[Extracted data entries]
(* ===== verification/KeyTypes.v ===== *)
(** * Key and signature types (src/src/signkey.h, src/src/signkey.c)

    The enumerations [signkey_type] and [signature_type] of a default build
    (RSA with SHA-256, ECDSA, Ed25519 and the security key variants; no DSS, no
    RSA with SHA-1), their names on the wire, and the conversions between
    them. *)

From Stdlib Require Import ZArith Lia.
From stdpp Require Import base list strings.
From S2P Require Import Prelude.
From S2P Require Import Algo.

Definition DROPBEAR_SIGNKEY_RSA : Z := 0.
Definition DROPBEAR_SIGNKEY_ECDSA_NISTP256 : Z := 1.
Definition DROPBEAR_SIGNKEY_ECDSA_NISTP384 : Z := 2.
Definition DROPBEAR_SIGNKEY_ECDSA_NISTP521 : Z := 3.
Definition DROPBEAR_SIGNKEY_SK_ECDSA_NISTP256 : Z := 4.
Definition DROPBEAR_SIGNKEY_ED25519 : Z := 5.
Definition DROPBEAR_SIGNKEY_SK_ED25519 : Z := 6.
Definition DROPBEAR_SIGNKEY_NUM_NAMED : Z := 7.
Definition DROPBEAR_SIGNKEY_ANY : Z := 80.
Definition DROPBEAR_SIGNKEY_NONE : Z := 90.
Definition DROPBEAR_SIGNATURE_RSA_SHA256 : Z := 101.
Definition DROPBEAR_SIGNATURE_NONE : Z := 90.

Definition SSH_SK_USER_PRESENCE_REQD : Z := 1.
Definition SSH_SK_USER_VERIFICATION_REQD : Z := 4.

Definition MAX_PUBKEY_SIZE : Z := 600.

Definition SSH_SIGNATURE_RSA_SHA256 : list Z := bstr "rsa-sha2-256".

Definition signkey_names : list (list Z) :=
  map bstr ["ssh-rsa"; "ecdsa-sha2-nistp256"; "ecdsa-sha2-nistp384"; "ecdsa-sha2-nistp521";
            "sk-ecdsa-sha2-nistp256@openssh.com"; "ssh-ed25519"; "sk-ssh-ed25519@openssh.com"]%string.

Definition signkey_name_from_type {S} (type : Z) : ST S (list Z) :=
  match signkey_names !! Z.to_nat type with
  | Some n => ret n
  | None => dropbear_exit "Bad key type %d"
  end.

Definition signkey_type_from_name (name : list Z) : Z :=
  match List.find (λ p, bytes_eqb p.2 name) (combine (map Z.of_nat (seq 0 7)) signkey_names) with
  | Some (i, _) => i
  | None => DROPBEAR_SIGNKEY_NONE
  end.

Definition signature_name_from_type {S} (type : Z) : ST S (list Z) :=
  if type =? DROPBEAR_SIGNATURE_RSA_SHA256 then ret SSH_SIGNATURE_RSA_SHA256 else signkey_name_from_type type.

Definition signature_type_from_name (name : list Z) : Z :=
  if bytes_eqb name SSH_SIGNATURE_RSA_SHA256 then DROPBEAR_SIGNATURE_RSA_SHA256 else signkey_type_from_name name.

Definition signkey_type_from_signature {S} (sigtype : Z) : ST S Z :=
  if sigtype =? DROPBEAR_SIGNATURE_RSA_SHA256 then ret DROPBEAR_SIGNKEY_RSA
  else
    do* dropbear_assert (sigtype <? DROPBEAR_SIGNKEY_NUM_NAMED)
          "(int)sigtype < (int)DROPBEAR_SIGNKEY_NUM_NAMED";
    ret sigtype.

Definition signkey_is_ecdsa (type : Z) : bool :=
  (type =? DROPBEAR_SIGNKEY_ECDSA_NISTP256) || (type =? DROPBEAR_SIGNKEY_ECDSA_NISTP384)
  || (type =? DROPBEAR_SIGNKEY_ECDSA_NISTP521).
Definition signkey_is_sk (type : Z) : bool :=
  (type =? DROPBEAR_SIGNKEY_SK_ED25519) || (type =? DROPBEAR_SIGNKEY_SK_ECDSA_NISTP256).

(** ** Names and types determine each other *)

Lemma signkey_type_from_name_cases name :
  signkey_type_from_name name = DROPBEAR_SIGNKEY_NONE ∨
  (0 ≤ signkey_type_from_name name < DROPBEAR_SIGNKEY_NUM_NAMED ∧
   signkey_names !! Z.to_nat (signkey_type_from_name name) = Some name).
Proof.
  unfold signkey_type_from_name. cbn [seq map combine signkey_names List.find snd].
  repeat match goal with |- context [if bytes_eqb ?a ?n then _ else _] =>
    let H := fresh in destruct (bytes_eqb a n) eqn:H;
    [right; apply bool_decide_eq_true in H; subst name; split; [by vm_compute|done]|] end.
  by left.
Qed.

Lemma signkey_name_type t name : 0 ≤ t → signkey_names !! Z.to_nat t = Some name → signkey_type_from_name name = t.
Proof.
  intros Ht Hn. assert (Hlt : (Z.to_nat t < 7)%nat) by (apply lookup_lt_Some in Hn; exact Hn).
  assert (Hc : t = 0 ∨ t = 1 ∨ t = 2 ∨ t = 3 ∨ t = 4 ∨ t = 5 ∨ t = 6) by lia.
  destruct Hc as [->|[->|[->|[->|[->|[->| ->]]]]]]; vm_compute in Hn; injection Hn as <-; by vm_compute.
Qed.

Lemma wp_signkey_name {S} t E (Q : list Z → S → Prop) s :
  0 ≤ t < DROPBEAR_SIGNKEY_NUM_NAMED → (∀ name, signkey_names !! Z.to_nat t = Some name → Q name s) →
  wp (signkey_name_from_type t) E Q s.
Proof.
  unfold DROPBEAR_SIGNKEY_NUM_NAMED. intros Ht HQ. unfold signkey_name_from_type.
  destruct (signkey_names !! Z.to_nat t) as [n|] eqn:Hn; [by apply wp_ret, HQ|].
  apply lookup_ge_None in Hn. change (length signkey_names) with 7%nat in Hn. lia.
Qed.
Definition buf_rsa_verify (key : dropbear_rsa_key) (sigtype : Z) (data_buf : buffer) : ST buffer bool :=
  let* slen := buf_getint in
  if negb (slen =? u32 (mp_ubin_size (r_n key))) then ret false
  else
    let* b := get in
    let n := u32 (b_len b - b_pos b) in
    let* p := buf_getptr n in
    let* bs := mem_load p n in
    let rsa_s := mp_from_ubin bs in
    if negb (rsa_s <? r_n key) then ret false
    else
      let* rsa_em := rsa_pad_em key data_buf sigtype in
      match mp_exptmod rsa_s (r_e key) (r_n key) with
      | None => ret false
      | Some rsa_mdash => ret (rsa_em =? rsa_mdash)
      end.

Fixpoint put_zeros (n : nat) : ST buffer unit :=
  match n with O => ret tt | Datatypes.S n => do* buf_putbyte 0; put_zeros n end.

(** The blinded private operation on [em]. *)
Definition rsa_blinded (key : dropbear_rsa_key) (em : Z) : ST (rng * buffer) Z :=
  let n := r_n key in
  let* r := on_gen (gen_random_mpint fuel n) in
  let* re := or_exit (mp_exptmod r (r_e key) n) "RSA error" in
  let* r_inv := or_exit (mp_invmod r n) "RSA error" in
  let em' := mp_mulmod em re n in
  let* b := on_gen (gen_random_mpint fuel UINT64_MAX) in
  let* p := deref (r_p key) in
  let* q := deref (r_q key) in
  let phi_n := n + 1 - p - q in
  let* d := deref (r_d key) in
  let* s' := or_exit (mp_exptmod em' (d + b * phi_n) n) "RSA error" in
  ret (mp_mulmod s' r_inv n).

Definition buf_put_rsa_sign (key : dropbear_rsa_key) (sigtype : Z) (data_buf : buffer) :
    ST (rng * buffer) unit :=
  let* em := rsa_pad_em key data_buf sigtype in
  let* rsa_s := rsa_blinded key em in
  let* name := signature_name_from_type sigtype in
  do* on_buf (buf_putstring name);
  let nsize := mp_ubin_size (r_n key) in
  do* on_buf (buf_putint nsize);
  let ssize := mp_ubin_size rsa_s in
  do* dropbear_assert (ssize <=? nsize) "ssize <= nsize";
  do* on_buf (put_zeros (Z.to_nat (nsize - ssize)));
  on_buf
    (let* p := buf_getwriteptr ssize in
     let* written := or_exit (mp_to_ubin rsa_s ssize) "RSA error" in
     do* mem_store p written;
     buf_incrwritepos (zlen written)).
End rsa.

(** ** ECDSA (ecdsa.c) *)

(** The bytes of a C string. *)
Fixpoint c_str (bs : list Z) : list Z :=
  match bs with [] => [] | c :: bs => if c =? 0 then [] else c :: c_str bs end.

Section ecdsa.
Context `{Sha256} {ML : MpLib} {EL : EccLib} (fuel : nat).

Definition SK_ECDSA_NAME : list Z := bstr "sk-ecdsa-sha2-nistp256@openssh.com".
Definition ECDSA_PREFIX : list Z := bstr "ecdsa-sha2-".

(** The search through [dropbear_ecc_curves]: [memcmp] of the identifier,
    whose allocation ends with a NUL, and a name. *)
Fixpoint find_curve {S} (identifier : list Z) (curves : list ecc_curve) : ST S (option ecc_curve) :=
  match curves with
  | [] => ret None
  | c :: curves =>
      if zlen (ecc_name c) >? zlen identifier + 1 then fault "read past the identifier"
      else if bytes_eqb (slice 0 (zlen (ecc_name c)) (identifier ++ [0])) (ecc_name c) then ret (Some c)
      else find_curve identifier curves
  end.

Definition buf_get_ecdsa_pub_key : ST buffer (option ecc_key) :=
  let* key_ident := buf_getstring in
  let* identifier := buf_getstring in
  if (if bytes_eqb (c_str key_ident) SK_ECDSA_NAME then negb (bytes_eqb (c_str identifier) (bstr "nistp256"))
      else negb (zlen key_ident =? zlen identifier + zlen ECDSA_PREFIX)
           || negb (bytes_eqb (slice (zlen ECDSA_PREFIX) (zlen identifier) key_ident) identifier))
  then ret None
  else
    let* curve := find_curve identifier [nistp256; nistp384; nistp521] in
    match curve with
    | None => ret None
    | Some curve =>
        let* q_buf := buf_getstringbuf in
        let* (new_key, _) := on_new q_buf (buf_get_ecc_raw_pubkey curve) in
        ret new_key
    end.
(* ===== verification/KeyInstances.v ===== *)
(** * Instances of the key libraries

    The bignum operations on integers ([int_mp], which is also what libtommath
    computes), and stand-ins for curve arithmetic and Ed25519 that satisfy the
    laws the development relies on; the witnesses of the key files compute
    with them. *)

From Stdlib Require Import ZArith Zpow_facts Lia.
From stdpp Require Import base list strings.
From S2P Require Import Prelude.
From S2P Require Import Buffer.
From S2P Require Import Random.
From S2P Require Import Algo.
From S2P Require Import Cipher.
From S2P Require Import Ecc.
From S2P Require Import SignKey.

(** ** Integers *)

Definition int_mp : MpLib := {|
  mp_exptmod g x p := if p =? 0 then None else Some (Zpow_mod g x p);
  mp_invmod a p := let '(u, _, d) := Z.extgcd a p in if d =? 1 then Some (u mod p) else None
|}.

Lemma int_mp_laws : MpLaws int_mp.
Proof.
  split; cbn [mp_exptmod mp_invmod int_mp].
  - intros g x p Hg Hx Hp. destruct (Z.eqb_spec p 0); [lia|]. by rewrite Zpow_mod_correct.
  - intros a p b Ha Hp. destruct (Z.extgcd a p) as [[u v] d] eqn:He. apply Z.extgcd_correct in He as [He Hd].
    destruct (Z.eqb_spec d 1) as [->|]; [|done]. intros [= <-]. split; [apply Z.mod_pos_bound; lia|].
    rewrite Z.mul_mod_idemp_r by lia. rewrite <-(Z.mod_1_l p) by lia. rewrite <-He.
    replace (u * a + v * p) with (a * u + v * p) by ring. by rewrite Z.mod_add by lia.
  - intros a p Ha Hp Hr. destruct (Z.extgcd a p) as [[u v] d] eqn:He. apply Z.extgcd_correct in He as [He Hd].
    rewrite Hr in Hd. rewrite Hd. by eexists.
Qed.

(** ** Curves *)

(** The base point of each curve, in place of every multiple of it. *)
Definition toy_base (c : ecc_curve) : point :=
  match c with
  | nistp256 => (0x6B17D1F2E12C4247F8BCE6E563A440F277037D812DEB33A0F4A13945D898C296,
                 0x4FE342E2FE1A7F9B8EE7EB4A7C0F9E162BCE33576B315ECECBB6406837BF51F5)
  | nistp384 => (0xAA87CA22BE8B05378EB1C71EF320AD746E1D3B628BA79B9859F741E082542A385502F25DBF55296C3A545E3872760AB7,
                 0x3617DE4A96262C6F5D9E98BF9292DC29F8F41DBD289A147CE9DA3113B5F0B8C00A60B1CE1D7E819D7A431D7C90EA0E5F)
  | nistp521 => (0xC6858E06B70404E9CD9E3ECB662395B4429C648139053FB521F828AF606B4D3DBAA14B5E77EFE75928FE1DC127A2FFA8DE3348B3C1856A429BF97E7E31C2E5BD66,
                 0x11839296A789A3BC0045C8A5FB42C7D1BD998F54449579B446817AFBD17273E662C97EE72995EF42640C550B9013FAD0761353C7086A272C24088BE94769FD16650)
  end.

Definition toy_desc (n : nat) : ltc_hash_descriptor :=
  mkhashdesc [] (Z.of_nat n) (λ m, replicate n (u8 (foldr Z.add 0 m))).

Definition toy_ecc : EccLib := {|
  sha384_desc := toy_desc 48;
  sha512_desc := toy_desc 64;
  ecc_make_key_ex c := ret (Some (1, toy_base c));
  ecc_ptmul c _ _ := Some (toy_base c);
  ecc_mul2add c _ _ _ := Some (toy_base c)
|}.

Lemma toy_base_ok c :
  0 < (toy_base c).1 < ecc_prime c ∧ 0 < (toy_base c).2 < ecc_prime c ∧ ecc_is_point c (toy_base c).1 (toy_base c).2 = true.
Proof. destruct c; split_and!; vm_compute; reflexivity. Qed.

Lemma toy_ecc_laws : EccLaws toy_ecc (λ c _, toy_base c).
Proof.
  split.
  - intros c k _. destruct (toy_base_ok c) as (?&?&?). split_and!; [lia..|done].
  - intros c r Hr. split; [done|]. intros k q [= <- <-]. split; [|done]. destruct c; split; vm_compute; reflexivity.
  - intros c a b _ _. split; [done|]. by eexists.
  - intros c a q r [= <-]. destruct (toy_base_ok c) as (?&?&?). lia.
  - done.
Qed.

(** ** Ed25519 *)

Definition toy_ed25519 : Ed25519Lib := {|
  dropbear_ed25519_sign m priv pub := replicate 64 (u8 (foldr Z.add 0 m));
  dropbear_ed25519_verify m s pub := bytes_eqb s (replicate 64 (u8 (foldr Z.add 0 m)))
|}.

Lemma toy_ed25519_laws : Ed25519Laws toy_ed25519 (λ _ _, True).
Proof.
  split; [done|..].
  - intros m ? ?. apply Forall_replicate, u8_range.
  - intros m ? ? _. by apply bool_decide_eq_true.
Qed.
(* ===== verification/SignVerify.v ===== *)
(** * Signatures (src/src/signkey.c and the key types)

    Verification on arbitrary bytes, and on a signature blob: which signatures
    each type accepts ([rsa_valid], [ecdsa_valid]); RSA accepts exactly the
    PKCS#1 v1.5 encoding, without slack. *)

From Stdlib Require Import ZArith Lia Zpow_facts.
From stdpp Require Import base list strings.
From S2P Require Import Prelude.
From S2P Require Import Buffer.
From S2P Require Import Random.
From S2P Require Import Algo.
From S2P Require Import Cipher.
From S2P Require Import KeyTypes.
From S2P Require Import Ecc.
From S2P Require Import SignKey.
From S2P Require Import KeyInstances.
From S2P Require Import SignKeyRead.

(** ** The PKCS#1 encoding *)

Section rsa.
Context `{Sha256}.
Implicit Types (b data : buffer) (key : dropbear_rsa_key).

Definition rsa_em_bytes key (m : list Z) : list Z :=
  [0; 1] ++ replicate (Z.to_nat (mp_ubin_size (r_n key) - 54)) 255 ++ [0] ++ T_sha256 ++ sha256 m.
Definition rsa_em key (m : list Z) : Z := mp_from_ubin (rsa_em_bytes key m).

Lemma rsa_size key : rsa_pub_ok key → 128 ≤ mp_ubin_size (r_n key) ≤ BUF_MAX_MPINT ∧
  2 ^ (8 * (mp_ubin_size (r_n key) - 1)) ≤ r_n key.
Proof.
  intros (_&_&[Hn0 Hn]&Hbits). unfold MIN_RSA_KEYLEN in Hbits.
  assert (Hpos : 0 < r_n key).
  { destruct (Z.eq_dec (r_n key) 0) as [He|]; [rewrite He in Hbits; by vm_compute in Hbits|lia]. }
  pose proof (mp_ubin_size_bits (r_n key) Hpos) as Hs.
  pose proof (mp_ubin_size_fits BUF_MAX_MPINT (r_n key) ltac:(lia) ltac:(by vm_compute)) as Hf.
  split; [lia|]. unfold mp_count_bits in Hs. destruct (Z.eqb_spec (r_n key) 0); [lia|]. rewrite Z.abs_eq in Hs by lia.
  apply Z.log2_le_pow2; lia.
Qed.

Lemma rsa_em_bytes_ok key m : bytes_ok (rsa_em_bytes key m).
Proof.
  repeat (apply bytes_ok_app; split); [decide_closed|by apply Forall_replicate|decide_closed|decide_closed|apply sha256_bytes].
Qed.

Lemma rsa_em_bytes_length key m : rsa_pub_ok key → zlen (rsa_em_bytes key m) = mp_ubin_size (r_n key).
Proof.
  intros Hk. pose proof (rsa_size key Hk) as [[? _] _]. unfold rsa_em_bytes. rewrite !zlen_app, sha256_length.
  change (zlen [0; 1]) with 2. change (zlen [0]) with 1. change (zlen T_sha256) with 19.
  unfold zlen. rewrite length_replicate. lia.
Qed.

(** The encoded message is below the modulus. *)
Lemma rsa_em_range key m : rsa_pub_ok key → 0 ≤ rsa_em key m < r_n key.
Proof.
  intros Hk. pose proof (rsa_size key Hk) as [[? _] Hn]. pose proof (rsa_em_bytes_length key m Hk) as Hl.
  pose proof (rsa_em_bytes_ok key m) as Hb. unfold rsa_em, rsa_em_bytes in *.
  change ([0; 1] ++ ?l) with ([0] ++ [1] ++ l) in *. apply bytes_ok_app in Hb as [_ Hb]. rewrite zlen_app in Hl.
  change (zlen [0]) with 1 in Hl.
  match goal with |- context [mp_from_ubin ([0] ++ ?l)] => change (mp_from_ubin ([0] ++ l)) with (mp_from_ubin (zeros 1 ++ l)) end.
  rewrite mp_from_ubin_zeros.
  pose proof (mp_from_ubin_range _ Hb) as Hr. apply Z.add_move_l in Hl. rewrite Hl in Hr. lia.
Qed.

Lemma wp_rsa_pad_loop n fuel stop acc E (Q : unit → buffer → Prop) b :
  buf_acc acc b → stop = zlen acc + Z.of_nat n → stop ≤ b_size b → (n ≤ fuel)%nat →
  (∀ b', buf_acc (acc ++ replicate n 255) b' → b_size b' = b_size b → Q tt b') →
  wp (rsa_pad_loop fuel stop) E Q b.
Proof.
  revert fuel acc b. induction n as [|n IH]; intros fuel acc b Hacc Hst Hsz Hf HQ;
    pose proof (buf_acc_pos _ _ Hacc) as Hp.
  - destruct fuel; cbn [rsa_pad_loop]; apply wp_bind, wp_get; (apply wp_if; intros Hc; [lia|]);
      apply wp_ret, HQ; try done; by rewrite app_nil_r.
  - destruct fuel as [|fuel]; [lia|]. cbn [rsa_pad_loop]. apply wp_bind, wp_get. apply wp_if; intros Hc; [|lia].
    apply wp_bind. eapply (wp_acc _ [255]); [by apply puts_byte|exact Hacc|change (zlen [255]) with 1; lia|].
    intros b1 Hacc1 Hs1. eapply IH; [exact Hacc1| |lia|lia|].
    + rewrite zlen_app. change (zlen [255]) with 1. lia.
    + intros b2 Hacc2 Hs2. apply HQ; [|congruence]. by rewrite <-app_assoc in Hacc2.
Qed.
(* ===== verification/SignAgree.v ===== *)
(** * A signature made is a signature accepted (src/src/signkey.c and the key types)

    The mathematics of signing ([rsa_unblind]: the two blindings of RSA cancel;
    [ecdsa_signed_valid]: the ECDSA equations invert each other), and what
    [buf_put_sign] writes: a blob that [buf_verify] accepts with the public
    part of the key.  Signing with RSA or ECDSA draws random numbers until
    they are in range, which no bound in the code limits: the model runs out
    of fuel there, and nowhere else ([wpf]), when every draw the fuel allows
    is out of range ([unlucky]). *)

From Stdlib Require Import ZArith Zdiv Lia.
From stdpp Require Import base list strings.
From S2P Require Import Prelude.
From S2P Require Import Buffer.
From S2P Require Import Random.
From S2P Require Import Algo.
From S2P Require Import Cipher.
From S2P Require Import KeyTypes.
From S2P Require Import Ecc.
From S2P Require Import SignKey.
From S2P Require Import SignKeyRead.
From S2P Require Import SignVerify.
From S2P Require Import KeyInstances.

(** ** Congruences *)

Lemma Zpow_eqm n x y k : eqm n x y → eqm n (x ^ k) (y ^ k).
Proof.
  intros Hxy. destruct (Z.le_gt_cases 0 k) as [Hk|Hk]; [|by rewrite !Z.pow_neg_r by lia].
  revert k Hk. apply natlike_ind; [done|]. intros k Hk IH. rewrite !Z.pow_succ_r by done. by apply Zmult_eqm.
Qed.

Lemma eqm_mod n x : eqm n (x mod n) x.
Proof. apply Zmod_eqm. Qed.

Lemma eqm_via n y x z : eqm n x y → eqm n y z → eqm n x z.
Proof. unfold eqm. congruence. Qed.

(** Blinding the base and the exponent leaves the signature alone. *)
Lemma rsa_unblind n e D em r ri :
  1 < n → 0 ≤ em < n → 0 ≤ r → 0 ≤ e → 0 ≤ D →
  (∀ x, 0 ≤ x → eqm n (x ^ (e * D)) x) → eqm n (r * ri) 1 →
  (((em * (r ^ e mod n)) mod n) ^ D mod n * ri mod n) ^ e mod n = em.
Proof.
  intros Hn Hem Hr He HD Hinv Hri. transitivity (em mod n); [|by apply Z.mod_small].
  change (eqm n ((((em * (r ^ e mod n)) mod n) ^ D mod n * ri mod n) ^ e) em).
  apply (eqm_via n (((em * r ^ e) ^ D * ri) ^ e)).
  - apply Zpow_eqm. eapply eqm_via; [apply eqm_mod|]. apply Zmult_eqm; [|done]. eapply eqm_via; [apply eqm_mod|].
    apply Zpow_eqm. eapply eqm_via; [apply eqm_mod|]. apply Zmult_eqm; [done|apply eqm_mod].
  - rewrite Z.pow_mul_l, <-Z.pow_mul_r, (Z.mul_comm D e) by lia.
    apply (eqm_via n (em * r ^ e * ri ^ e)); [apply Zmult_eqm; [apply Hinv; nia|done]|].
    replace (em * r ^ e * ri ^ e) with (em * (r * ri) ^ e) by (rewrite Z.pow_mul_l; ring).
    apply (eqm_via n (em * 1 ^ e)); [apply Zmult_eqm; [done|by apply Zpow_eqm]|]. by rewrite Z.pow_1_l, Z.mul_1_r by lia.
Qed.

TASK INSTRUCTIONS:
The answer must hold exactly the lines of the entries above, from the first line through the line that contains "Definition MAX_PUBKEY_SIZE : Z := 600.", and no others.

TASK RESULT:
(* ===== verification/KeyTypes.v ===== *)
(** * Key and signature types (src/src/signkey.h, src/src/signkey.c)

    The enumerations [signkey_type] and [signature_type] of a default build
    (RSA with SHA-256, ECDSA, Ed25519 and the security key variants; no DSS, no
    RSA with SHA-1), their names on the wire, and the conversions between
    them. *)

From Stdlib Require Import ZArith Lia.
From stdpp Require Import base list strings.
From S2P Require Import Prelude.
From S2P Require Import Algo.

Definition DROPBEAR_SIGNKEY_RSA : Z := 0.
Definition DROPBEAR_SIGNKEY_ECDSA_NISTP256 : Z := 1.
Definition DROPBEAR_SIGNKEY_ECDSA_NISTP384 : Z := 2.
Definition DROPBEAR_SIGNKEY_ECDSA_NISTP521 : Z := 3.
Definition DROPBEAR_SIGNKEY_SK_ECDSA_NISTP256 : Z := 4.
Definition DROPBEAR_SIGNKEY_ED25519 : Z := 5.
Definition DROPBEAR_SIGNKEY_SK_ED25519 : Z := 6.
Definition DROPBEAR_SIGNKEY_NUM_NAMED : Z := 7.
Definition DROPBEAR_SIGNKEY_ANY : Z := 80.
Definition DROPBEAR_SIGNKEY_NONE : Z := 90.
Definition DROPBEAR_SIGNATURE_RSA_SHA256 : Z := 101.
Definition DROPBEAR_SIGNATURE_NONE : Z := 90.

Definition SSH_SK_USER_PRESENCE_REQD : Z := 1.
Definition SSH_SK_USER_VERIFICATION_REQD : Z := 4.

Definition MAX_PUBKEY_SIZE : Z := 600.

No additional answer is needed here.